*RECORDS TO PROCESS:*
Lemma defer_inv y l pre o rest s' limit acc more : inv y → Z.of_nat (length (admitted y)) ≤ U64_MAX →
  at_lane (ready (q y)) l = pre ++ o :: rest → (∀ o', o' ∈ pre → queue_of (q y) o' l = []) →
  (∀ o' l', queue_of s' o' l'
     = if decide ((o', l') = (o, l)) then drop limit (queue_of (q y) o l) else queue_of (q y) o' l') →
  ready s' = set_lane (ready (q y)) l rest → 0 ≤ bulk_cut_in_debt s' → lens_ok s' →
  (acc < length (take limit (queue_of (q y) o l)))%nat →
  inv (mkSys (defer_owner_run s' (mkCursor o l more) (drop acc (take limit (queue_of (q y) o l))))
         (admitted y) (served y ++ tag o l (take acc (take limit (queue_of (q y) o l)))) ({[(o, l)]} ∪ parked y)).
Proof.
  intros Hi Hmax Hline Hpre Hq Hr Hd Hl Hacc. pose proof (lines_after y l pre o rest s' Hi Hline Hr) as Hn.
  set (Q := queue_of (q y) o l) in *. pose proof Hacc as Hacc'. rewrite length_take in Hacc'.
  assert (take acc (take limit Q) = take acc Q) as Ht by (rewrite take_take; f_equal; lia).
  assert (drop acc (take limit Q) ++ drop limit Q = drop acc Q) as Happ.
  { rewrite <- (take_drop limit Q) at 3. rewrite drop_app. f_equal. by replace (acc - length (take limit Q))%nat with 0%nat by lia. }
  unfold defer_owner_run. rewrite bool_decide_false by (rewrite length_drop; lia). cbn [c_owner c_lane].
  assert (queue_of s' o l = drop limit Q) as Hmine by (rewrite Hq; by rewrite decide_True).
  rewrite Hmine, Happ, Ht.
  assert (∀ o' l', queue_of (set_queue s' o l (drop acc Q)) o' l' = if decide ((o', l') = (o, l)) then drop acc Q else queue_of (q y) o' l') as Hq'.
  { intros o' l'. rewrite queue_set, Hq. by destruct (decide _). }
  assert (Z.of_nat (length (drop acc Q)) = Z.of_nat (length (drop limit Q)) + Z.of_nat (length (drop acc (take limit Q)))) as Hlen
    by (rewrite <- Happ, length_app; lia).
  apply turn_inv; [done|exact Hq'|exact Hn|exact Hd| |].
  - apply add_len_ok; [lia|by rewrite Hmine| |done]. etrans; [|exact Hmax]. etrans; [|apply (inv_total y Hi l)].
    rewrite Hl, (inv_lens y Hi). trans (sum_len (owners (set_queue s' o l (drop acc Q))) l).
    + cbn [set_queue owners]. rewrite sum_len_insert, at_set_lane, decide_True by done.
      unfold queue_of in Hmine. rewrite Hmine. lia.
    + apply sum_len_mono. intros o'. specialize (Hq' o' l). unfold queue_of in Hq'. rewrite Hq'.
      destruct (decide _) as [He|]; [|done]. injection He as ->. rewrite length_drop. unfold Q, queue_of. lia.
  - intros o' l' Hne. change (queue_of (set_queue s' o l (drop acc Q)) o' l' ≠ []) in Hne. rewrite Hq' in Hne.
    destruct (decide _) as [He|Hne']; [rewrite He; right; set_solver|].
    eapply reach_after; try done; [|set_solver]. intros o'' l''. cbn [add_len set_queue ready]. by rewrite Hr.
Qed.

Lemma queue_step_inv y ev : inv y → Z.of_nat (length (admitted (step y ev))) ≤ U64_MAX → inv (step y ev).
Proof.
  intros Hi. destruct ev as [o l items|o l item|l limit acc|o]; cbn [step].
  - intros Hmax. by apply admit_inv.
  - rewrite push_as_run. intros Hmax. by apply admit_inv.
  - pose proof (pop_run_spec (q y) l limit (inv_debt y Hi)) as Hp.
    destruct (pop_next_run_into (q y) l limit) as [s' [[cursor items]|]].
    + destruct Hp as (pre & o & rest & Hline & Hpre & Hne & -> & -> & Hne' & Hq & Hr & Hd & Hl).
      assert (0 ≤ bulk_cut_in_debt s') as Hd' by (rewrite Hd; pose proof (inv_debt y Hi); destruct l; lia).
      specialize (Hl (inv_lens y Hi)). cbn [c_owner c_lane].
      destruct (drop acc (take limit (queue_of (q y) o l))) as [|t r] eqn:Hrest; intros Hmax.
      * rewrite (take_ge (take limit _) acc); [by eapply continue_inv|].
        apply (f_equal length) in Hrest. rewrite length_drop in Hrest. cbn in Hrest. lia.
      * rewrite <- Hrest. eapply defer_inv; try done. apply (f_equal length) in Hrest. rewrite length_drop in Hrest. cbn in Hrest. lia.
    + intros _. destruct Hp as [[_ ->]|(Hall & Hq & Hr & [Hd _] & Hl)]; [by destruct y|].
      replace (served y) with (served y ++ tag (Fmp, 0) l (take 0 (queue_of (q y) (Fmp, 0) l))) by (rewrite take_0; apply app_nil_r).
      apply turn_inv; [done| | |done|by apply Hl, inv_lens|].
      * intros o' l'. rewrite Hq, drop_0. destruct (decide _) as [He|]; [by injection He as -> ->|done].
      * intros l'. rewrite Hr, at_set_lane. destruct (decide _); [apply NoDup_nil_2|apply (inv_lines y Hi)].
      * intros o' l'. rewrite Hq, Hr, at_set_lane. intros Hne. destruct (inv_reach y Hi o' l' Hne) as [Hin|]; [|by right].
        destruct (decide (l' = l)) as [->|]; [by apply Hall in Hin|by left].
  - intros _. destruct (wake_owner_spec (q y) o (inv_lines y Hi) (inv_debt y Hi)) as (Q & L & E & N & D & M & I).
    split; cbn [q served admitted parked]; try done.
    + intros o' l'. rewrite Q. apply (inv_fifo y Hi).
    + intros o' l'. rewrite Q. intros Hne. destruct (decide (o' = o)) as [->|Hno]; [left; by apply I|].
      destruct (inv_reach y Hi o' l' Hne) as [Hin|Hp]; [left; by apply M|right]. apply elem_of_filter. done.
    + by apply L, inv_lens.
    + intros l'. rewrite E. apply (inv_total y Hi).
Qed.

Lemma start_inv : inv (start (T := T)).
Proof.
  split; try done.
  - intros o []; done.
  - intros []; apply NoDup_nil_2.
  - intros o []; done.
  - intros []; done.
  - intros []; done.
Qed.

Lemma step_admitted y ev : admitted y `prefix_of` admitted (step y ev).
Proof.
  destruct ev as [o l items|o l item|l limit acc|o]; cbn [step]; try (by apply prefix_app_r); try done.
  destruct (pop_next_run_into (q y) l limit) as [s' [[cursor items]|]]; [|done]. by destruct (drop acc items).
Qed.

Lemma queue_run_inv evs : Z.of_nat (length (admitted (run start evs))) ≤ U64_MAX → inv (run (start (T := T)) evs).
Proof.
  induction evs as [|ev evs IH] using rev_ind; [intros _; apply start_inv|].
  unfold run. rewrite foldl_snoc. fold (run (start (T := T)) evs). intros Hmax. apply queue_step_inv; [|done]. apply IH.
  etrans; [|exact Hmax]. apply inj_le, prefix_length, step_admitted.
Qed.

End conservation.

(** C17: after any history of admissions, dispatch turns and wake-ups, every queue
    holds exactly the packets admitted to it and not yet served, in the order they
    were admitted, also when runs were only partly accepted and put back; the length
    kept for a lane is the number of packets waiting in it; and no packet is
    stranded: an owner that has some is in the lane's line, or was parked by a
    deferral and not woken since. *)
Theorem admission_queues_exact (T : Type) (evs : list (AdmissionTrace.event T)) (o : OwnerId) (l : Lane) :
  let y := AdmissionTrace.run AdmissionTrace.start evs in
  Z.of_nat (length (AdmissionTrace.admitted y)) ≤ U64_MAX →
  AdmissionTrace.of_queue o l (AdmissionTrace.served y) ++ AdmissionQueues.queue_of (AdmissionTrace.q y) o l
    = AdmissionTrace.of_queue o l (AdmissionTrace.admitted y)
  ∧ at_lane (AdmissionQueues.lens (AdmissionTrace.q y)) l
    = sum_len (AdmissionQueues.owners (AdmissionTrace.q y)) l
  ∧ (AdmissionQueues.queue_of (AdmissionTrace.q y) o l ≠ [] →
     o ∈ at_lane (AdmissionQueues.ready (AdmissionTrace.q y)) l ∨ (o, l) ∈ AdmissionTrace.parked y).
Proof.
  intros y Hmax. pose proof (queue_run_inv evs Hmax) as Hi. split_and!.
  - apply (inv_fifo _ Hi).
  - apply (inv_lens _ Hi).
  - apply (inv_reach _ Hi).
Qed.

Lemma admission_queues_exact_witness :
  AdmissionQueues.queue_of (AdmissionTrace.q (AdmissionTrace.run AdmissionTrace.start
    [AdmissionTrace.AdmitRun (Fsp, 1) Bulk [10; 11; 12]; AdmissionTrace.Turn Bulk 2 1;
     AdmissionTrace.Admit (Fsp, 1) Bulk 13])) (Fsp, 1) Bulk = [11; 12; 13].
Proof.
  destruct (admission_queues_exact Z [AdmissionTrace.AdmitRun (Fsp, 1) Bulk [10; 11; 12]; AdmissionTrace.Turn Bulk 2 1;
     AdmissionTrace.Admit (Fsp, 1) Bulk 13] (Fsp, 1) Bulk) as (Hf & _ & _); [by vm_compute|].
  assert (10 :: AdmissionQueues.queue_of (AdmissionTrace.q (AdmissionTrace.run AdmissionTrace.start
    [AdmissionTrace.AdmitRun (Fsp, 1) Bulk [10; 11; 12]; AdmissionTrace.Turn Bulk 2 1;
     AdmissionTrace.Admit (Fsp, 1) Bulk 13])) (Fsp, 1) Bulk = [10; 11; 12; 13]) as H; [exact Hf|]. exact (f_equal (@tail Z) H).
Defined.

(** ** Fairness *)

Section fairness.
Import AdmissionQueues AdmissionTrace.
Context {T : Type}.
Implicit Types (s : OwnerAdmissionQueues T) (y : Sys T).

Definition is_turn (l : Lane) (ev : event T) : bool :=
  match ev with Turn l' limit _ => bool_decide (l' = l) && negb (bool_decide (limit = 0%nat)) | _ => false end.

Definition turns (l : Lane) (evs : list (event T)) : Z := Z.of_nat (length (filter (λ ev, is_turn l ev = true) evs)).

(** The turns a lane may take before the owner at place [i] of the line is served,
    with the debt [d] of the bulk lane. *)
Definition cost (l : Lane) (i : nat) (d : Z) : Z :=
  match l with Bulk => Z.max 1 (2 * Z.of_nat i + 2 - d) | _ => Z.of_nat i + 1 end.

Definition debt_ok s : Prop := 0 ≤ bulk_cut_in_debt s ≤ 2.

(** [o] waits in line with [h] its oldest packet, at most [n] turns away. *)
Record waits s (o : OwnerId) (l : Lane) (h : T) (n : Z) : Prop := {
  w_place : ∃ i, at_lane (ready s) l !! i = Some o ∧ cost l i (bulk_cut_in_debt s) ≤ n;
  w_queue : ∃ tl, queue_of s o l = h :: tl;
  w_debt : debt_ok s
}.

Lemma waits_pos s o l h n : waits s o l h n → 1 ≤ n.
Proof. intros [(i & _ & Hc) _ _]. destruct l; cbn in Hc; lia. Qed.

Lemma push_ready_waits s o l h n o' l' f : (f = true → l' = Bulk) → waits s o l h n → waits (push_ready s l' o' f) o l h n.
Proof.
  intros Hf [(i & Hi & Hc) Hq Hd]. unfold debt_ok in Hd. destruct (push_ready_line s l' o' f) as (r & Hr & H). split.
  2: { setoid_rewrite queue_push_ready. done. }
  - rewrite Hr, at_set_lane. destruct (decide (l = l')) as [<-|Hne].
    + destruct H as [(_ & -> & ->)|[(_ & -> & ->)|(_ & -> & -> & Hd0 & ->)]].
      * eauto.
      * exists i. by rewrite lookup_app_l by (by eapply lookup_lt_Some).
      * exists (S i). split; [done|]. rewrite Hf in Hc |- * by done. cbn in Hc |- *. lia.
    + exists i. split; [done|]. destruct H as [(_ & _ & ->)|[(_ & _ & ->)|(_ & _ & -> & _)]]; [done|done|].
      rewrite Hf in Hne by done. by destruct l.
  - unfold debt_ok. destruct H as [(_ & _ & ->)|[(_ & _ & ->)|(_ & _ & _ & _ & ->)]]; lia.
Qed.

Lemma local_bulk_lane o l : dataplane_local_bulk o l = true → l = Bulk.
Proof. unfold dataplane_local_bulk. by intros [H%bool_decide_eq_true _]%andb_prop. Qed.

Lemma push_ready_debt_ok s o l f : debt_ok s → debt_ok (push_ready s l o f).
Proof.
  unfold debt_ok. destruct (push_ready_line s l o f) as (r & _ & [(_ & _ & ->)|[(_ & _ & ->)|(_ & _ & _ & _ & ->)]]); lia.
Qed.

*WORK INSTRUCTION:* Transcribe the records above from the line holding "inv (mkSys (defer_owner_run" down to the line holding "unfold defer_owner_run. rewrite", inclusive, without adding anything.

*EXERCISE OUTPUT:*
  inv (mkSys (defer_owner_run s' (mkCursor o l more) (drop acc (take limit (queue_of (q y) o l))))
         (admitted y) (served y ++ tag o l (take acc (take limit (queue_of (q y) o l)))) ({[(o, l)]} ∪ parked y)).
Proof.
  intros Hi Hmax Hline Hpre Hq Hr Hd Hl Hacc. pose proof (lines_after y l pre o rest s' Hi Hline Hr) as Hn.
  set (Q := queue_of (q y) o l) in *. pose proof Hacc as Hacc'. rewrite length_take in Hacc'.
  assert (take acc (take limit Q) = take acc Q) as Ht by (rewrite take_take; f_equal; lia).
  assert (drop acc (take limit Q) ++ drop limit Q = drop acc Q) as Happ.
  { rewrite <- (take_drop limit Q) at 3. rewrite drop_app. f_equal. by replace (acc - length (take limit Q))%nat with 0%nat by lia. }
  unfold defer_owner_run. rewrite bool_decide_false by (rewrite length_drop; lia). cbn [c_owner c_lane].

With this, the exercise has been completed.